(* ===== verification/EventQueue.v ===== *)
(** The event lists of the scheduler ([vvp/schedule.cc]): the interface the scheduler uses,
    and the lists of the code, [struct event_s] cells linked in a ring through [next] with
    the list variable pointing at the last cell. *)
From S2P Require Import Prelude.
From stdpp Require Import gmap.

(** * The interface *)

(** The operations on a list of events: the null list, the test for null, putting an event
    at the end, pushing one in front, and taking the first. *)
Class QueueOps (E Q : Type) := {
  q_null : Q;
  q_is_null : Q -> bool;
  q_put : E -> Q -> Q;
  q_push : E -> Q -> Q;
  q_take : Q -> option (E * Q) }.

(** What the scheduler relies on: a well-formed list stands for a sequence of events. *)
Class QueueLaws (E Q : Type) `{!QueueOps E Q} := {
  q_ok : Q -> Prop;
  q_list : Q -> list E;
  q_null_law : q_ok q_null /\ q_list q_null = [];
  q_is_null_law : forall q, q_ok q -> q_is_null q = bool_decide (q_list q = []);
  q_put_law : forall e q, q_ok q -> q_ok (q_put e q) /\ q_list (q_put e q) = q_list q ++ [e];
  q_push_law : forall e q, q_ok q -> q_ok (q_push e q) /\ q_list (q_push e q) = e :: q_list q;
  q_take_law : forall q, q_ok q ->
    match q_take q with
    | None => q_list q = []
    | Some (e, q') => q_ok q' /\ q_list q = e :: q_list q'
    end }.

(** * Rings *)

Section rings.
Context {E : Type}.

(** The part of [struct event_s] that makes the list: the event and its [next] pointer. *)
Record event_s := mkEvent { event_of : E; next : nat }.

(** The list variable, null or the address of the last cell, and the cells it owns; a cell
    is in one list at a time. *)
Record ring := mkRing { ring_last : option nat; cells : gmap nat event_s }.

(** An address that no cell of the list has. *)
Definition new_cell (m : gmap nat event_s) : nat := S (max_list (fst <$> map_to_list m)).

Definition ring_null : ring := mkRing None ∅.
Definition ring_is_null (r : ring) : bool :=
  match ring_last r with None => true | Some _ => false end.

(** [cur->next = q->next; q->next = cur] on the ring whose last cell is [q]. *)
Definition link_after (q cur : nat) (e : E) (m : gmap nat event_s) : gmap nat event_s :=
  match m !! q with
  | Some c => <[q := mkEvent (event_of c) cur]> (<[cur := mkEvent e (next c)]> m)
  | None => m
  end.

(** Putting [e] on the end: the end of [schedule_event_], and [schedule_init_event]. *)
Definition ring_put (e : E) (r : ring) : ring :=
  let cur := new_cell (cells r) in
  match ring_last r with
  | None => mkRing (Some cur) (<[cur := mkEvent e cur]> (cells r))
  | Some q => mkRing (Some cur) (link_after q cur e (cells r))
  end.

(** Putting [e] in front: [schedule_event_push_] on the active list. *)
Definition ring_push (e : E) (r : ring) : ring :=
  let cur := new_cell (cells r) in
  match ring_last r with
  | None => mkRing (Some cur) (<[cur := mkEvent e cur]> (cells r))
  | Some q => mkRing (Some q) (link_after q cur e (cells r))
  end.

(** [cur = q->next; if (cur->next == cur) q = 0; else q->next = cur->next]; the cell of
    [cur] leaves the list. *)
Definition ring_take (r : ring) : option (E * ring) :=
  q ← ring_last r;
  qc ← cells r !! q;
  let cur := next qc in
  cc ← cells r !! cur;
  if (next cc =? cur)%nat then Some (event_of cc, mkRing None (delete cur (cells r)))
  else Some (event_of cc,
             mkRing (Some q) (delete cur (<[q := mkEvent (event_of qc) (next cc)]> (cells r)))).

#[export] Instance ring_ops : QueueOps E ring := {
  q_null := ring_null; q_is_null := ring_is_null;
  q_put := ring_put; q_push := ring_push; q_take := ring_take }.

(** The events of the ring in order, following [next] from the first cell. *)
Fixpoint walk (fuel cur stop : nat) (m : gmap nat event_s) : list E :=
  match fuel, m !! cur with
  | S f, Some c => event_of c :: (if (cur =? stop)%nat then [] else walk f (next c) stop m)
  | _, _ => []
  end.

Definition ring_list (r : ring) : list E :=
  match ring_last r with
  | None => []
  | Some q => match cells r !! q with
              | None => []
              | Some c => walk (S (size (cells r))) (next c) q (cells r)
              end
  end.

(** ** The shape of a ring *)

(** The cells at [ls] hold the events [es] and each points at the next, the last at [z]. *)
Fixpoint seg (m : gmap nat event_s) (ls : list nat) (es : list E) (z : nat) : Prop :=
  match ls, es with
  | [], [] => True
  | x :: ls', e :: es' => m !! x = Some (mkEvent e (hd z ls')) /\ seg m ls' es' z
  | _, _ => False
  end.

Definition ring_rep (r : ring) (es : list E) : Prop :=
  match ring_last r with
  | None => es = []
  | Some q => exists ls es0 e, es = es0 ++ [e] /\ NoDup (ls ++ [q]) /\
      seg (cells r) ls es0 q /\ cells r !! q = Some (mkEvent e (hd q ls))
  end.

Lemma new_cell_fresh m : m !! new_cell m = None.
Proof.
  destruct (m !! new_cell m) as [c|] eqn:Hc; [exfalso|done].
  assert (Hin : new_cell m ∈ fst <$> map_to_list m).
  { apply list_elem_of_fmap. exists (new_cell m, c). split; [done|]. by apply elem_of_map_to_list. }
  apply max_list_elem_of_le in Hin. unfold new_cell in Hin at 1. lia.
Qed.

Lemma seg_elem m ls es z x : seg m ls es z -> x ∈ ls -> is_Some (m !! x).
Proof.
  revert es. induction ls as [|y ls IH]; intros [|e es] Hs Hx; try done; [by apply not_elem_of_nil in Hx|].
  destruct Hs as [Hy Hs]. apply elem_of_cons in Hx as [->|Hx]; [by rewrite Hy|by apply (IH es)].
Qed.

Lemma seg_insert m ls es z x c : x ∉ ls -> seg m ls es z -> seg (<[x := c]> m) ls es z.
Proof.
  revert es. induction ls as [|y ls IH]; intros [|e es] Hx Hs; try done.
  apply not_elem_of_cons in Hx as [Hxy Hx]. destruct Hs as [Hy Hs].
  split; [by rewrite lookup_insert_ne|by apply IH].
Qed.

Lemma seg_delete m ls es z x : x ∉ ls -> seg m ls es z -> seg (delete x m) ls es z.
Proof.
  revert es. induction ls as [|y ls IH]; intros [|e es] Hx Hs; try done.
  apply not_elem_of_cons in Hx as [Hxy Hx]. destruct Hs as [Hy Hs].
  split; [by rewrite lookup_delete_ne|by apply IH].
Qed.

Lemma seg_snoc m ls es x e z :
  seg m ls es x -> m !! x = Some (mkEvent e z) -> seg m (ls ++ [x]) (es ++ [e]) z.
Proof.
  revert es. induction ls as [|y ls IH]; intros [|e' es] Hs Hx; try done.
  destruct Hs as [Hy Hs]. split; [|by apply IH]. rewrite Hy. by destruct ls.
Qed.

Lemma seg_length m ls es z : seg m ls es z -> length es = length ls.
Proof.
  revert es. induction ls as [|y ls IH]; intros [|e es] Hs; try done.
  destruct Hs as [_ Hs]. simpl. by rewrite (IH es).
Qed.

(** ** The operations keep the shape *)

Lemma hd_snoc (ls : list nat) q z : hd z (ls ++ [q]) = hd q ls.
Proof. by destruct ls. Qed.

Lemma link_after_seg m q cur e ls es0 e0 :
  NoDup (ls ++ [q]) -> seg m ls es0 q -> m !! q = Some (mkEvent e0 (hd q ls)) -> m !! cur = None ->
  let m' := link_after q cur e m in
  cur ∉ ls ++ [q] /\ seg m' ls es0 q /\
  m' !! q = Some (mkEvent e0 cur) /\ m' !! cur = Some (mkEvent e (hd q ls)).
Proof.
  intros Hd Hs Hq Hc m'. unfold m', link_after. rewrite Hq. cbn [event_of next].
  apply NoDup_app in Hd as (Hd & Hnq & _).
  assert (Hcq : cur <> q) by congruence.
  assert (Hcl : cur ∉ ls) by (intros Hin; destruct (seg_elem _ _ _ _ _ Hs Hin); congruence).
  assert (Hql : q ∉ ls) by (intros Hin; eapply Hnq; [done|by apply list_elem_of_singleton]).
  split_and!.
  - rewrite elem_of_app, list_elem_of_singleton. tauto.
  - by apply seg_insert, seg_insert.
  - by rewrite lookup_insert_eq.
  - by rewrite lookup_insert_ne, lookup_insert_eq by done.
Qed.

Lemma ring_single m cur e : ring_rep (mkRing (Some cur) (<[cur := mkEvent e cur]> m)) [e].
Proof.
  exists [], [], e. cbn. split_and!; [done|apply NoDup_singleton|done|by rewrite lookup_insert_eq].
Qed.

Lemma ring_put_rep e r es : ring_rep r es -> ring_rep (ring_put e r) (es ++ [e]).
Proof.
  unfold ring_put. unfold ring_rep at 1. destruct r as [[q|] m]; cbn [ring_last cells].
  - intros (ls & es0 & e0 & -> & Hd & Hs & Hq).
    destruct (link_after_seg m q (new_cell m) e ls es0 e0 Hd Hs Hq (new_cell_fresh m)) as (Hn & Hs' & Hq' & Hc').
    exists (ls ++ [q]), (es0 ++ [e0]), e. cbn. split_and!; [done| | |].
    + apply NoDup_app. split_and!; [done|set_solver|apply NoDup_singleton].
    + by apply seg_snoc.
    + by rewrite hd_snoc.
  - intros ->. apply ring_single.
Qed.

Lemma ring_push_rep e r es : ring_rep r es -> ring_rep (ring_push e r) (e :: es).
Proof.
  unfold ring_push. unfold ring_rep at 1. destruct r as [[q|] m]; cbn [ring_last cells].
  - intros (ls & es0 & e0 & -> & Hd & Hs & Hq).
    destruct (link_after_seg m q (new_cell m) e ls es0 e0 Hd Hs Hq (new_cell_fresh m)) as (Hn & Hs' & Hq' & Hc').
    exists (new_cell m :: ls), (e :: es0), e0. cbn. split_and!; [done| |done|done|done].
    by apply NoDup_cons.
  - intros ->. apply ring_single.
Qed.

Lemma ring_take_rep r es :
  ring_rep r es ->
  match es with
  | [] => ring_take r = None
  | e :: es' => exists r', ring_take r = Some (e, r') /\ ring_rep r' es'
  end.
Proof.
  unfold ring_take. unfold ring_rep at 1. destruct r as [[q|] m]; cbn [ring_last cells]; [|by intros ->].
  intros (ls & es0 & e0 & -> & Hd & Hs & Hq). cbn. rewrite Hq. cbn.
  destruct ls as [|h ls], es0 as [|e es0]; try done; cbn [app hd].
  - cbn. rewrite Hq. cbn. rewrite Nat.eqb_refl. by eexists.
  - destruct Hs as [Hh Hs]. cbn [hd]. rewrite Hh. cbn [mbind option_bind next event_of].
    apply NoDup_cons in Hd as [Hnh Hd].
    assert (Hne : hd q ls <> h).
    { intros <-. apply Hnh. destruct ls; cbn; set_solver. }
    destruct (Nat.eqb_spec (hd q ls) h) as [|_]; [done|].
    eexists; split; [done|]. exists ls, es0, e0. cbn.
    assert (Hhq : h <> q) by set_solver.
    split_and!; [done|done| |].
    + apply seg_delete; [set_solver|]. apply seg_insert; [|done].
      apply NoDup_app in Hd. set_solver.
    + by rewrite lookup_delete_ne, lookup_insert_eq.
Qed.

(** ** The executable reading *)

Lemma walk_seg m ls es z e fuel :
  NoDup (ls ++ [z]) -> seg m ls es z -> m !! z = Some (mkEvent e (hd z ls)) -> forall k,
  m !! z = Some (mkEvent e k) -> (length ls < fuel)%nat ->
  walk fuel (hd z ls) z m = es ++ [e].
Proof.
  intros Hd Hs _ k Hz. revert es fuel Hs. induction ls as [|x ls IH]; intros [|e' es] fuel Hs Hf; try done.
  - destruct fuel; [simpl in Hf; lia|]. cbn. rewrite Hz. cbn. by rewrite Nat.eqb_refl.
  - destruct fuel; [simpl in Hf; lia|]. destruct Hs as [Hx Hs].
    apply NoDup_cons in Hd as [Hnx Hd]. cbn [hd walk]. rewrite Hx. cbn [event_of next].
    destruct (Nat.eqb_spec x z) as [->|_]; [set_solver|]. cbn [app].
    f_equal. apply IH; [done|done|simpl in Hf; lia].
Qed.

Lemma seg_size m ls es z :
  NoDup ls -> seg m ls es z -> (length ls <= size m)%nat.
Proof.
  intros Hd Hs. rewrite <- (size_list_to_set (C := gset nat)) by done. rewrite <- size_dom.
  apply subseteq_size. intros x Hx. apply elem_of_list_to_set in Hx.
  apply elem_of_dom. by eapply seg_elem.
Qed.

Lemma ring_list_rep r es : ring_rep r es -> ring_list r = es.
Proof.
  unfold ring_rep, ring_list. destruct r as [[q|] m]; cbn [ring_last cells]; [|by intros ->].
  intros (ls & es0 & e0 & -> & Hd & Hs & Hq). rewrite Hq. cbn [next].
  eapply (walk_seg m ls); try done.
  apply Nat.lt_succ_r. apply NoDup_app in Hd as (Hd & _). by eapply seg_size.
Qed.

Definition ring_ok (r : ring) : Prop := ring_rep r (ring_list r).

Lemma ring_ok_rep r es : ring_rep r es -> ring_ok r.
Proof. intros Hr. unfold ring_ok. by rewrite (ring_list_rep _ _ Hr). Qed.

#[export] Instance ring_laws : QueueLaws E ring.
Proof.
  refine {| q_ok := ring_ok; q_list := ring_list |}.
  - done.
  - intros [[q|] m] Hr; unfold ring_ok, ring_rep in Hr; cbn in Hr |- *; [|done].
    destruct Hr as (ls & es0 & e0 & E0 & _). symmetry. apply bool_decide_eq_false_2.
    unfold ring_list in E0 |- *. cbn in E0 |- *. rewrite E0. by destruct es0.
  - intros e q Hq. pose proof (ring_put_rep e q _ Hq) as HR.
    split; [by eapply ring_ok_rep|by apply ring_list_rep].
  - intros e q Hq. pose proof (ring_push_rep e q _ Hq) as HR.
    split; [by eapply ring_ok_rep|by apply ring_list_rep].
  - intros q Hq. pose proof (ring_take_rep q _ Hq) as HT. destruct (ring_list q) as [|e es] eqn:El.
    + cbn. by rewrite HT.
    + destruct HT as (r' & E1 & Hr'). cbn. rewrite E1. split; [by eapply ring_ok_rep|].
      by rewrite (ring_list_rep _ _ Hr').
Defined.
End rings.

#[global] Arguments ring : clear implicits.
#[global] Arguments event_s : clear implicits.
- - - - -
Exercise description ::
Write down exactly the span of lines above from the one containing "apply NoDup_cons in Hd as [Hnx" to the one containing "Proof. intros Hr.", both ends included.

Result for this task ::
    apply NoDup_cons in Hd as [Hnx Hd]. cbn [hd walk]. rewrite Hx. cbn [event_of next].
    destruct (Nat.eqb_spec x z) as [->|_]; [set_solver|]. cbn [app].
    f_equal. apply IH; [done|done|simpl in Hf; lia].
Qed.

Lemma seg_size m ls es z :
  NoDup ls -> seg m ls es z -> (length ls <= size m)%nat.
Proof.
  intros Hd Hs. rewrite <- (size_list_to_set (C := gset nat)) by done. rewrite <- size_dom.
  apply subseteq_size. intros x Hx. apply elem_of_list_to_set in Hx.
  apply elem_of_dom. by eapply seg_elem.
Qed.

Lemma ring_list_rep r es : ring_rep r es -> ring_list r = es.
Proof.
  unfold ring_rep, ring_list. destruct r as [[q|] m]; cbn [ring_last cells]; [|by intros ->].
  intros (ls & es0 & e0 & -> & Hd & Hs & Hq). rewrite Hq. cbn [next].
  eapply (walk_seg m ls); try done.
  apply Nat.lt_succ_r. apply NoDup_app in Hd as (Hd & _). by eapply seg_size.
Qed.

Definition ring_ok (r : ring) : Prop := ring_rep r (ring_list r).

Lemma ring_ok_rep r es : ring_rep r es -> ring_ok r.
Proof. intros Hr. unfold ring_ok. by rewrite (ring_list_rep _ _ Hr). Qed.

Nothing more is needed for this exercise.